• _Problem statement_
Working from the records below, repeat exactly the lines starting at the line that contains "destruct (Hids id)" and ending at the line that contains "- intros id' Hid'. apply Hids. set_solver.", inclusive.

Dataset entries
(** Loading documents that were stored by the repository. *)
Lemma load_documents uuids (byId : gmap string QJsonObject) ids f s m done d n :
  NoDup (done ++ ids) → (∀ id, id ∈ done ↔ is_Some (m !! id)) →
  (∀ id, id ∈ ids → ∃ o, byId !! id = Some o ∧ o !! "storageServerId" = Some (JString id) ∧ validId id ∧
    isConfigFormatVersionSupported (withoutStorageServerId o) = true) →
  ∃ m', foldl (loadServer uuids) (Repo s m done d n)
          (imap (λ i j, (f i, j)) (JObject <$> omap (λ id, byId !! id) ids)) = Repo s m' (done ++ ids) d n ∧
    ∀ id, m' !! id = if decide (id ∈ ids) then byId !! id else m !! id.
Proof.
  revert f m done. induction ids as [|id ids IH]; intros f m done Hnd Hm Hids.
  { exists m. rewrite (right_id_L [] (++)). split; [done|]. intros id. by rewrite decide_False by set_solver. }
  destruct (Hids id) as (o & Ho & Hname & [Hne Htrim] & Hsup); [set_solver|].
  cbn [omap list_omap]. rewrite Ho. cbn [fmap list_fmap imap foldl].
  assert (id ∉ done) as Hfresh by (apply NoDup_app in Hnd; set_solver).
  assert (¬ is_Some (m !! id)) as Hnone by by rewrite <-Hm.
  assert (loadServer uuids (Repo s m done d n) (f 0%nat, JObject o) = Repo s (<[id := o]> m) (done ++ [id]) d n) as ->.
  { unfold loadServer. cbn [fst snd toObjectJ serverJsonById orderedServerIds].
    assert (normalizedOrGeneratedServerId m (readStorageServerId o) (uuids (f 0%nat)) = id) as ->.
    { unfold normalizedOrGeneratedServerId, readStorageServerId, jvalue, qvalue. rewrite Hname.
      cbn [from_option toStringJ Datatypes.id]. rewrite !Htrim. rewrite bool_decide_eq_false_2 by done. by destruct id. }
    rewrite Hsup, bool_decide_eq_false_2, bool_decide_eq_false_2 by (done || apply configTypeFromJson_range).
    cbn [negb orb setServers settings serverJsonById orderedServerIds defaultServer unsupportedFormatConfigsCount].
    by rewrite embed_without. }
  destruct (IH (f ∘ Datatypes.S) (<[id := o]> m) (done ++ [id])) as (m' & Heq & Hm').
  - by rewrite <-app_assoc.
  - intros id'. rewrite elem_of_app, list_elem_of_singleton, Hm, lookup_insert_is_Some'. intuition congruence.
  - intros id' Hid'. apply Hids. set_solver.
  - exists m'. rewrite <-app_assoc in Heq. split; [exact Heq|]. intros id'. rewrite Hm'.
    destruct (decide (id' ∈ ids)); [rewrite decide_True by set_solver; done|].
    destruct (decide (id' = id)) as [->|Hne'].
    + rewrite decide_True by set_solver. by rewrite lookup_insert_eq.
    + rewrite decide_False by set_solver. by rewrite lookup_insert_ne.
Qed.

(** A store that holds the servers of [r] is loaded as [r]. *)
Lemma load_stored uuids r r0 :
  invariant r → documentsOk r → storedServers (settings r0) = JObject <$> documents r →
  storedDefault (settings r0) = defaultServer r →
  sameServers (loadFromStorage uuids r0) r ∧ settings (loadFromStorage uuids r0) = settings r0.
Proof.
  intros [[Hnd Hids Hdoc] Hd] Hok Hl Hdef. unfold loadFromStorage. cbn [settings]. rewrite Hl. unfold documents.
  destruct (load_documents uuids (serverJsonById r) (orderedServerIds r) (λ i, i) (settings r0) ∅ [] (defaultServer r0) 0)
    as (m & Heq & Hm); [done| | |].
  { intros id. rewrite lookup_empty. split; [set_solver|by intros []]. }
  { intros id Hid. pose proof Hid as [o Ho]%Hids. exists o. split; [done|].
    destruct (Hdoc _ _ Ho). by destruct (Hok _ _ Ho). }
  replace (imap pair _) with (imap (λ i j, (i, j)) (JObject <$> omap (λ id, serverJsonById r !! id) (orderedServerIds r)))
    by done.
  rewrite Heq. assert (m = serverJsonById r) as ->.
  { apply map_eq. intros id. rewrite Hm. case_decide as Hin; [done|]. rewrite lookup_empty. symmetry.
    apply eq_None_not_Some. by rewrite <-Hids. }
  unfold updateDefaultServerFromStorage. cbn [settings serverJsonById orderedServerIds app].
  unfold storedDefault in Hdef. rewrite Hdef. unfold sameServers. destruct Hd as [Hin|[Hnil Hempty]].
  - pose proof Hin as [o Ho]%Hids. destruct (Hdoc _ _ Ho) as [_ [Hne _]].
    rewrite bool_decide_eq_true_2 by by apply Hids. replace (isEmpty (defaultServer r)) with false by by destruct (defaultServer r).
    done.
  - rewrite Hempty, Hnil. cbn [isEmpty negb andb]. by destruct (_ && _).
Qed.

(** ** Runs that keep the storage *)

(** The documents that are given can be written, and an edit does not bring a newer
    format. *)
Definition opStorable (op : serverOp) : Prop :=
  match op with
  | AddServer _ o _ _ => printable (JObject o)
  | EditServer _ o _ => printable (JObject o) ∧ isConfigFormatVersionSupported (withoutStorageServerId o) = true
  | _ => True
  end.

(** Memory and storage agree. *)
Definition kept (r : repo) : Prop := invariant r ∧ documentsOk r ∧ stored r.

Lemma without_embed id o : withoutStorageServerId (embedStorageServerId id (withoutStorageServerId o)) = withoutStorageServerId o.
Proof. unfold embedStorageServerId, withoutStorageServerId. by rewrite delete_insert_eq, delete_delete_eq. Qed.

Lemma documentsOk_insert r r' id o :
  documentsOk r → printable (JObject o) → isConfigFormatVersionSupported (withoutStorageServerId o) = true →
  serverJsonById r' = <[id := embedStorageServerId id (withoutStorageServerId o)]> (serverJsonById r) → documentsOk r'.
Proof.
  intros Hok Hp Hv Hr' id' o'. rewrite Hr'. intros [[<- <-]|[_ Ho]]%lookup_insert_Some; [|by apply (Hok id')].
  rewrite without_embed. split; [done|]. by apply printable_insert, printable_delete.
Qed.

• _Result of the task_
  destruct (Hids id) as (o & Ho & Hname & [Hne Htrim] & Hsup); [set_solver|].
  cbn [omap list_omap]. rewrite Ho. cbn [fmap list_fmap imap foldl].
  assert (id ∉ done) as Hfresh by (apply NoDup_app in Hnd; set_solver).
  assert (¬ is_Some (m !! id)) as Hnone by by rewrite <-Hm.
  assert (loadServer uuids (Repo s m done d n) (f 0%nat, JObject o) = Repo s (<[id := o]> m) (done ++ [id]) d n) as ->.
  { unfold loadServer. cbn [fst snd toObjectJ serverJsonById orderedServerIds].
    assert (normalizedOrGeneratedServerId m (readStorageServerId o) (uuids (f 0%nat)) = id) as ->.
    { unfold normalizedOrGeneratedServerId, readStorageServerId, jvalue, qvalue. rewrite Hname.
      cbn [from_option toStringJ Datatypes.id]. rewrite !Htrim. rewrite bool_decide_eq_false_2 by done. by destruct id. }
    rewrite Hsup, bool_decide_eq_false_2, bool_decide_eq_false_2 by (done || apply configTypeFromJson_range).
    cbn [negb orb setServers settings serverJsonById orderedServerIds defaultServer unsupportedFormatConfigsCount].
    by rewrite embed_without. }
  destruct (IH (f ∘ Datatypes.S) (<[id := o]> m) (done ++ [id])) as (m' & Heq & Hm').
  - by rewrite <-app_assoc.
  - intros id'. rewrite elem_of_app, list_elem_of_singleton, Hm, lookup_insert_is_Some'. intuition congruence.
  - intros id' Hid'. apply Hids. set_solver.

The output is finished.